(Available data Opens)

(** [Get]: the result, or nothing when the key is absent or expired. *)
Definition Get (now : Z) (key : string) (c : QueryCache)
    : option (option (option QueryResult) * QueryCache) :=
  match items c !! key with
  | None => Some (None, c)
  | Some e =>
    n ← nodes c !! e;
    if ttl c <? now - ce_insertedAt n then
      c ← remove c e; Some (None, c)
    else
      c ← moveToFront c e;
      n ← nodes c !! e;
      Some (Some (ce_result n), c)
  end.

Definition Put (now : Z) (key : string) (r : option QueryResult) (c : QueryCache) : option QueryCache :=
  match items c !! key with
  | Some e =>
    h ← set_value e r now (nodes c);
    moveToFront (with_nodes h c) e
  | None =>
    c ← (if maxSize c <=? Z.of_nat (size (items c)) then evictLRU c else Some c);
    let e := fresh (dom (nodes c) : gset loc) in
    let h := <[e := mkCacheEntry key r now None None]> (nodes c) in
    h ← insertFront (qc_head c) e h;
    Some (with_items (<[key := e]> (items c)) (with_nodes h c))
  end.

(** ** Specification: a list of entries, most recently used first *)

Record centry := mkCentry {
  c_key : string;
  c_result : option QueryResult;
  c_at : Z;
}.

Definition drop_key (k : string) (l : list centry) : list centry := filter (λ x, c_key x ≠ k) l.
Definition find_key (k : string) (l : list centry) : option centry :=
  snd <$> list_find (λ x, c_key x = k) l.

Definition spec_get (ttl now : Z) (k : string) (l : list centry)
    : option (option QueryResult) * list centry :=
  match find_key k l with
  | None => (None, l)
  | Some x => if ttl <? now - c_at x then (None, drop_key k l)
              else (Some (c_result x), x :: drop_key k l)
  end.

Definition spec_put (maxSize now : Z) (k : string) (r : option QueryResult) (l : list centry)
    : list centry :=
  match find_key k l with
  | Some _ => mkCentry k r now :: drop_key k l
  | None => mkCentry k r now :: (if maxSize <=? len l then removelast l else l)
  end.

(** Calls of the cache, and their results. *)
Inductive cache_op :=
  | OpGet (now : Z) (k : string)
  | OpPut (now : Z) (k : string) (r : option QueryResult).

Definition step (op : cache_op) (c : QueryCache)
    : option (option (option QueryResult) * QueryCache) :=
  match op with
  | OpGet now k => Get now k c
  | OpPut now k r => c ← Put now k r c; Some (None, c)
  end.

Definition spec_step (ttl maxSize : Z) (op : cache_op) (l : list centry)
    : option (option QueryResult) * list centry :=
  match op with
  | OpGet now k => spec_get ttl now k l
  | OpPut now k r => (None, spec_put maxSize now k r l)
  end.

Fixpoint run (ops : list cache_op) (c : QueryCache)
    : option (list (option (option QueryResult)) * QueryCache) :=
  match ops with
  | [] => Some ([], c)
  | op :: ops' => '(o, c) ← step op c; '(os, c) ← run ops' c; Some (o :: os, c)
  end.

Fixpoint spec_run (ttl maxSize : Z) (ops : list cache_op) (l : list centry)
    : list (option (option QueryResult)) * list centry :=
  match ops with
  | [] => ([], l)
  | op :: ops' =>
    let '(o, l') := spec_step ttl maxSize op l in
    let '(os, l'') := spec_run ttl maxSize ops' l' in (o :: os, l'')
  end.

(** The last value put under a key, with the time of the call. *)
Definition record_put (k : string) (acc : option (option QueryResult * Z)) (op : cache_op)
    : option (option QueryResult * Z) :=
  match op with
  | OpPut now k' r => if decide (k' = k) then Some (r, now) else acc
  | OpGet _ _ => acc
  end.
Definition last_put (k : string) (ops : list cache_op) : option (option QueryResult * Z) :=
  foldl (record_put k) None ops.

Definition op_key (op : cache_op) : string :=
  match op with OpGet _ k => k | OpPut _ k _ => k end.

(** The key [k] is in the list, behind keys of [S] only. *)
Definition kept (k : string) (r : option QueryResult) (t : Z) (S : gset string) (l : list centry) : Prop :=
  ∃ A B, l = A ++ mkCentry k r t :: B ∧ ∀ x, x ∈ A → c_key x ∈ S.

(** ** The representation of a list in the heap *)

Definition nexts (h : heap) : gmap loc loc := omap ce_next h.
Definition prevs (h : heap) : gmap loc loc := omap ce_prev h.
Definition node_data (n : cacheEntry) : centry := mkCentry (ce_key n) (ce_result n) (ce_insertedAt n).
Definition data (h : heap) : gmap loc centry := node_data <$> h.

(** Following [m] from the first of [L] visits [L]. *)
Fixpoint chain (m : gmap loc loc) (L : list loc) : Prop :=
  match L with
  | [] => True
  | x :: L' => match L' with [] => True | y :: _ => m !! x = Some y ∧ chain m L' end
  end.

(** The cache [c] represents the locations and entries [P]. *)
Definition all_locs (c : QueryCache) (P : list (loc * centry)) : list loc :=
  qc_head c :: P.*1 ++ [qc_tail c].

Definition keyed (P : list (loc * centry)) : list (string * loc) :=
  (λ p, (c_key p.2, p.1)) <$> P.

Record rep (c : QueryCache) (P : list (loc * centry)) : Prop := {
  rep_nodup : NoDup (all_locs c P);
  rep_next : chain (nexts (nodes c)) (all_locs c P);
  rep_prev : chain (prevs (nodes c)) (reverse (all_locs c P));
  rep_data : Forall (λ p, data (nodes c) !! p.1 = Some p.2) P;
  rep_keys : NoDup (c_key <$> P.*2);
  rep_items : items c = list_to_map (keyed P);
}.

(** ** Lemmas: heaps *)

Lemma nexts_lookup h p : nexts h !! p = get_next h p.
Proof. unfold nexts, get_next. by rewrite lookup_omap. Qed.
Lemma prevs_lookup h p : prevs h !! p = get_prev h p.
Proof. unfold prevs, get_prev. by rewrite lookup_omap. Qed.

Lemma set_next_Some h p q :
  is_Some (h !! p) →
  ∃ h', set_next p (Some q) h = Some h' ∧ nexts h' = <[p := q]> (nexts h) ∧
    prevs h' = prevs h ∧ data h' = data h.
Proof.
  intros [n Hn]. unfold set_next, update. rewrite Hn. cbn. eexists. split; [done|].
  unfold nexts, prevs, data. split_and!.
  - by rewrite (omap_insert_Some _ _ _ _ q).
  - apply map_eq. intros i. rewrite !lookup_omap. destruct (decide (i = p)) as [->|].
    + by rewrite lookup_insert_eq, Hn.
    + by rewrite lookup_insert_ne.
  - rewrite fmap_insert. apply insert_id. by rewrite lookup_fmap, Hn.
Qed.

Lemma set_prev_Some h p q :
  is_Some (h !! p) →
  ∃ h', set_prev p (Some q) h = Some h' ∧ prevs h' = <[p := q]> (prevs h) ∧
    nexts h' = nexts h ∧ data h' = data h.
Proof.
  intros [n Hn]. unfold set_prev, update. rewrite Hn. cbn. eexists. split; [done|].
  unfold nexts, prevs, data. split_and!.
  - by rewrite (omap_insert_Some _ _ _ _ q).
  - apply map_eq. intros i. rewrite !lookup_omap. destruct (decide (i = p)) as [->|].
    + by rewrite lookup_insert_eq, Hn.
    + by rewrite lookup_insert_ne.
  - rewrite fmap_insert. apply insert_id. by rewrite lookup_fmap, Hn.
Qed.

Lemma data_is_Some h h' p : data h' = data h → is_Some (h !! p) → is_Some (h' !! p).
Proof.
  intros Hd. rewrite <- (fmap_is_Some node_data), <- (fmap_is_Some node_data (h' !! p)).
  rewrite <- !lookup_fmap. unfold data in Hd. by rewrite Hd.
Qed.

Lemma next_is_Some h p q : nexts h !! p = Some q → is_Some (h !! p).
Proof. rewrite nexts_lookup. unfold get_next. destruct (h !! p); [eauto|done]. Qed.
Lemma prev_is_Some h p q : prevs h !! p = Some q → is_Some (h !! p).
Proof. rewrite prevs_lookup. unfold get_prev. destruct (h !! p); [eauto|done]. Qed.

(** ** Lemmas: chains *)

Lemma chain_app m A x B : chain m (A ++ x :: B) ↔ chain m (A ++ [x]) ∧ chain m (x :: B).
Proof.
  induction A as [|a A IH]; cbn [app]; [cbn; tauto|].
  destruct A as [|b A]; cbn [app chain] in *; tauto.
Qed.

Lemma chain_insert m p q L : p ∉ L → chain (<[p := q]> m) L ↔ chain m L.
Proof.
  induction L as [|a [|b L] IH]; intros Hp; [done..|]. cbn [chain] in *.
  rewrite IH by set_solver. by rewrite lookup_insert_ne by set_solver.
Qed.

(Available data Closes)

What you have to do
Taking the material above, extract exactly and only the lines from the line with "if ttl c <? now - ce_insertedAt n then" to the line with "h ← set_value e r now (nodes c);", inclusive of both.

Exercise answer
    if ttl c <? now - ce_insertedAt n then
      c ← remove c e; Some (None, c)
    else
      c ← moveToFront c e;
      n ← nodes c !! e;
      Some (Some (ce_result n), c)
  end.

Definition Put (now : Z) (key : string) (r : option QueryResult) (c : QueryCache) : option QueryCache :=
  match items c !! key with
  | Some e =>
    h ← set_value e r now (nodes c);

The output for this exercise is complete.